- _DIRECTIONS_
Report the number of lines below in which the word "returned" occurs. Nothing else is needed.

- _INPUT DATA_

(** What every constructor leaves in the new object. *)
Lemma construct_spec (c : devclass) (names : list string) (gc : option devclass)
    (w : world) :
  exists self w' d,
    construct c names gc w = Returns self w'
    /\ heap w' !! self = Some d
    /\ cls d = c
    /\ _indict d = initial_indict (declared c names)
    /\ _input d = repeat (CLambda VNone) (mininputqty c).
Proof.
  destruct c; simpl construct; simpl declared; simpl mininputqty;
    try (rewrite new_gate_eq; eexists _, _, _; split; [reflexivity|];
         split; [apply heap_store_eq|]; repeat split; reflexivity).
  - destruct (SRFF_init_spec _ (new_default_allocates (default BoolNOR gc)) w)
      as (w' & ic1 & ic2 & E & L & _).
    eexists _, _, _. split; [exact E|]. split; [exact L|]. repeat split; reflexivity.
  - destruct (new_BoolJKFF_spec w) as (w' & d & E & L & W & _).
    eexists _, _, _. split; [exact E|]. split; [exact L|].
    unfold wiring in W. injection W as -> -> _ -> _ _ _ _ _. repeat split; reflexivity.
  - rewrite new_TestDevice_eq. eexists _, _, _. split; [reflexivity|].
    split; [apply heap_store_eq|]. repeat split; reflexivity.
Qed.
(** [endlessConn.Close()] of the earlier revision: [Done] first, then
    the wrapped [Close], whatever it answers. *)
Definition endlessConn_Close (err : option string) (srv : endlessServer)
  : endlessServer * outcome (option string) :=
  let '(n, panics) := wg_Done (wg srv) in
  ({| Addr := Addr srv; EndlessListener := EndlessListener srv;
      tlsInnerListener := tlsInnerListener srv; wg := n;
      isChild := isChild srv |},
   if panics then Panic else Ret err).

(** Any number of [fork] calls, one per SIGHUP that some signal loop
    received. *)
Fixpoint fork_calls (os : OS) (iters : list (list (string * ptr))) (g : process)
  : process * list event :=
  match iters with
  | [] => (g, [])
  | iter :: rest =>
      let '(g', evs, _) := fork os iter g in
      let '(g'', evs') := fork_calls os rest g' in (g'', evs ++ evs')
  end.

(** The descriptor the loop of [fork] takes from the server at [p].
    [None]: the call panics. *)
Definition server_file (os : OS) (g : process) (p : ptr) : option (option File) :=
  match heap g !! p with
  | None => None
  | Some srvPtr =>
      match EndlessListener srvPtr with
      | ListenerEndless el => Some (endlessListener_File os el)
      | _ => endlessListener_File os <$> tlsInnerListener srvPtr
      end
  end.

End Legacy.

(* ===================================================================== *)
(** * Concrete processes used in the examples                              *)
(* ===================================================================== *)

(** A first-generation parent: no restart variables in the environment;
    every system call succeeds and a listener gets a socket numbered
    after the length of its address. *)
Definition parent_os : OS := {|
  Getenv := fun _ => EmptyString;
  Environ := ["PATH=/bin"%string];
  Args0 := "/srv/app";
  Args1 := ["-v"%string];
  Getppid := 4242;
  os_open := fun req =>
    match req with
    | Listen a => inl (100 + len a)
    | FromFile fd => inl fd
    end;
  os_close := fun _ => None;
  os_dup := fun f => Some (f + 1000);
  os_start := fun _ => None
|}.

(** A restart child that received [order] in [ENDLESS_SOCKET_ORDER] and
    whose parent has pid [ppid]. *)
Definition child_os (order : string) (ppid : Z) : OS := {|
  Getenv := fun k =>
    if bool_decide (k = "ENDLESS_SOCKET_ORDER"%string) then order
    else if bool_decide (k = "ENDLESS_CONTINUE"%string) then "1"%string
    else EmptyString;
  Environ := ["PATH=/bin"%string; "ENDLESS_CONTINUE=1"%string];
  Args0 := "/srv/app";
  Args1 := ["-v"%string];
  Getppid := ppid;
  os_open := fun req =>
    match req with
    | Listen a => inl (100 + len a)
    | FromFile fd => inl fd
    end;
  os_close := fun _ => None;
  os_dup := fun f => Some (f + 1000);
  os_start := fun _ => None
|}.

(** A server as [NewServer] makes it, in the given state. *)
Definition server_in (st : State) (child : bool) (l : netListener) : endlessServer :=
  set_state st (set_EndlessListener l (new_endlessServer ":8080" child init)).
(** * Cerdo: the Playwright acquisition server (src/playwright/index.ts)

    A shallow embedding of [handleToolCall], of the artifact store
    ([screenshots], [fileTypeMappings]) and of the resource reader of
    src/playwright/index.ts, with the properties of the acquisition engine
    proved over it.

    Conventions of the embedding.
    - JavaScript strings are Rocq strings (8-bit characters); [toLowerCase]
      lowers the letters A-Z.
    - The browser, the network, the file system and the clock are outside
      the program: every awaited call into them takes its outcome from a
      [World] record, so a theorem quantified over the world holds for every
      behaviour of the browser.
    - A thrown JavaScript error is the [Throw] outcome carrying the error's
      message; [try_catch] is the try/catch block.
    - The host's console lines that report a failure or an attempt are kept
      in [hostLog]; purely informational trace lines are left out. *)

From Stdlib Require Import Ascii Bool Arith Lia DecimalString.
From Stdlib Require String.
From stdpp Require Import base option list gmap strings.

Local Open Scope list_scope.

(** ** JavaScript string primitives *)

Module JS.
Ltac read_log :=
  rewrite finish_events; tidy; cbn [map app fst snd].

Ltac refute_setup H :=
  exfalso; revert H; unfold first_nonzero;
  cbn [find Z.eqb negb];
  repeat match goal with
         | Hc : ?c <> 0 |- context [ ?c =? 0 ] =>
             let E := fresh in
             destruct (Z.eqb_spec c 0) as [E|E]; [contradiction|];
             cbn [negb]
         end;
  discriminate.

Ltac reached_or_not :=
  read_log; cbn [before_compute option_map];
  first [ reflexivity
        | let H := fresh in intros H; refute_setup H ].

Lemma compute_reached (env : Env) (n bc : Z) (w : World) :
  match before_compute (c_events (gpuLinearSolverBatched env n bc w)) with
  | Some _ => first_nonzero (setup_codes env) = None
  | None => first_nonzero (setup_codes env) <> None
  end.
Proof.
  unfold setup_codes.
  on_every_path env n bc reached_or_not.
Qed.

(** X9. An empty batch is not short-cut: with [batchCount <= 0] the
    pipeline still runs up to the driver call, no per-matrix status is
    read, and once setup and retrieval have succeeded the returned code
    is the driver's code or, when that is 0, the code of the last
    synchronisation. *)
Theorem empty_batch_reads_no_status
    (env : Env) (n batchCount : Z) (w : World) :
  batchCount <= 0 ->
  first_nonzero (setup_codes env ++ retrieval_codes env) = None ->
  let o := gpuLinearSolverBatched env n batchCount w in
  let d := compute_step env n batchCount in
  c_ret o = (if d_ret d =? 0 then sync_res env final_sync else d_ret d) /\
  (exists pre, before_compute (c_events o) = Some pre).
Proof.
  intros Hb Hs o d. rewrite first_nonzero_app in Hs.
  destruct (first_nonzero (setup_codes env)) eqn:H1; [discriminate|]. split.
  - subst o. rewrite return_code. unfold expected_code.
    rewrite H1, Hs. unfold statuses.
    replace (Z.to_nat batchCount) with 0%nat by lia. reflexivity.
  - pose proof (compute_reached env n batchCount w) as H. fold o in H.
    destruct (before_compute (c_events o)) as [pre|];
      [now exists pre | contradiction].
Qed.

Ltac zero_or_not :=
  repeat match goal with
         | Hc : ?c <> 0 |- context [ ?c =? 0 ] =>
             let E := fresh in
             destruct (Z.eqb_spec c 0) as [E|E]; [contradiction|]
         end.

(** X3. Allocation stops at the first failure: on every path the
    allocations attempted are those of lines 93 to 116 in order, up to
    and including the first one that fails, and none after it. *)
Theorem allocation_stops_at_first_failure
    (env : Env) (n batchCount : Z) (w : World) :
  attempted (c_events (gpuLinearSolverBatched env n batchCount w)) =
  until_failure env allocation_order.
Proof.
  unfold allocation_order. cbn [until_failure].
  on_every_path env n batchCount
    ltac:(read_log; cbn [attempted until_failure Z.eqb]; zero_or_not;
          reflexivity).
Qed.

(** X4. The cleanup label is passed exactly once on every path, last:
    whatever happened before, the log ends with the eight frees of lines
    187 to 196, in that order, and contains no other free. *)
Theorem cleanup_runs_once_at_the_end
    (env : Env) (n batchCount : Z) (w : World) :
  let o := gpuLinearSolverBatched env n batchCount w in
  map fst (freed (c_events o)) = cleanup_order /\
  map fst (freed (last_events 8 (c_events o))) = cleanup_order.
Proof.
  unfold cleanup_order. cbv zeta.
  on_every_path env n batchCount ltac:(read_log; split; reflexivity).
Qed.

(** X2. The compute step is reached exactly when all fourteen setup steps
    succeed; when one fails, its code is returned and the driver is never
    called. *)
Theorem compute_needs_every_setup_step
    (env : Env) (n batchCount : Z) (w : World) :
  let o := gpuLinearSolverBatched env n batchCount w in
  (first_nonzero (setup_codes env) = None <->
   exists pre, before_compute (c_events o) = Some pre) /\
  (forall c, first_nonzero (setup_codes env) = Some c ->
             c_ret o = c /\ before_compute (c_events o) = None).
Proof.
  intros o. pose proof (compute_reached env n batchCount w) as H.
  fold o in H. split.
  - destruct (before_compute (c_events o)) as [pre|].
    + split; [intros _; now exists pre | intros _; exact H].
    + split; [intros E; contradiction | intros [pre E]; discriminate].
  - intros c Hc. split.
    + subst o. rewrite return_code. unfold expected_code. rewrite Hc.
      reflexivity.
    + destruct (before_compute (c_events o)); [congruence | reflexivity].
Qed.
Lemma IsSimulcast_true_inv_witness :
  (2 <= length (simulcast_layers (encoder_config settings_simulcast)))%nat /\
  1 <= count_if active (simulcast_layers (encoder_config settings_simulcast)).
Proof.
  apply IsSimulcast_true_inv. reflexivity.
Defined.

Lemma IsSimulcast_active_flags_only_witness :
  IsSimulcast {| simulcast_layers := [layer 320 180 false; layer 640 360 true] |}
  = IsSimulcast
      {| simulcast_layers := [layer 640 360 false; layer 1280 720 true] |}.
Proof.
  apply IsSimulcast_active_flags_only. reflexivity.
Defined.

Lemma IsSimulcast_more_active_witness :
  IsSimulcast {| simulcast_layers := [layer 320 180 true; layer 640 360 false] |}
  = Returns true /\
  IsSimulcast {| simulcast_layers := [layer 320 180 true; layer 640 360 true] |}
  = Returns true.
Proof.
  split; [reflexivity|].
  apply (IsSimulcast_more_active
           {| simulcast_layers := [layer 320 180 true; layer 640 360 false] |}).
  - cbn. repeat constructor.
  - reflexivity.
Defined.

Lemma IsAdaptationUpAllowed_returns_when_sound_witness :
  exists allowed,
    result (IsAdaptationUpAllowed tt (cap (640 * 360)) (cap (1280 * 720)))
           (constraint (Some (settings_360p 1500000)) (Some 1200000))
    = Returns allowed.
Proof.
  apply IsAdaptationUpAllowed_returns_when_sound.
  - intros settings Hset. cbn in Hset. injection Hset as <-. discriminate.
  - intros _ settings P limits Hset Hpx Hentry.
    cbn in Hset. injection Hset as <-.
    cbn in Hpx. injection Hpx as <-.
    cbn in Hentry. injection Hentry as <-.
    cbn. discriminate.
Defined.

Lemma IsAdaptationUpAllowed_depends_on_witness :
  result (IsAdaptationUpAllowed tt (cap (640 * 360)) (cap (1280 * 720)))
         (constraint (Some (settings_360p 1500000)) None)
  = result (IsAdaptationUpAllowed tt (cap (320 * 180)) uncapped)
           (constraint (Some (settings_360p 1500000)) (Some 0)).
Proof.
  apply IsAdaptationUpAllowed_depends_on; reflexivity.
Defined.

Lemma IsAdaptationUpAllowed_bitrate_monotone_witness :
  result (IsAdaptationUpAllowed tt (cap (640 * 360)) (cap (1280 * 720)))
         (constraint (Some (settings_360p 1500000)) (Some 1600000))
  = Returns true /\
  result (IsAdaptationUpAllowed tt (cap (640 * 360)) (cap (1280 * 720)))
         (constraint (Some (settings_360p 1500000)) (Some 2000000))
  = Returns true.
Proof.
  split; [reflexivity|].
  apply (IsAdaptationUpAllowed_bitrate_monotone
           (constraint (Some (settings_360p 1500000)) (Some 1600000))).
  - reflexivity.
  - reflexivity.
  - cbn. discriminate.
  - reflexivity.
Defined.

- _PROBLEM SOLUTION_
2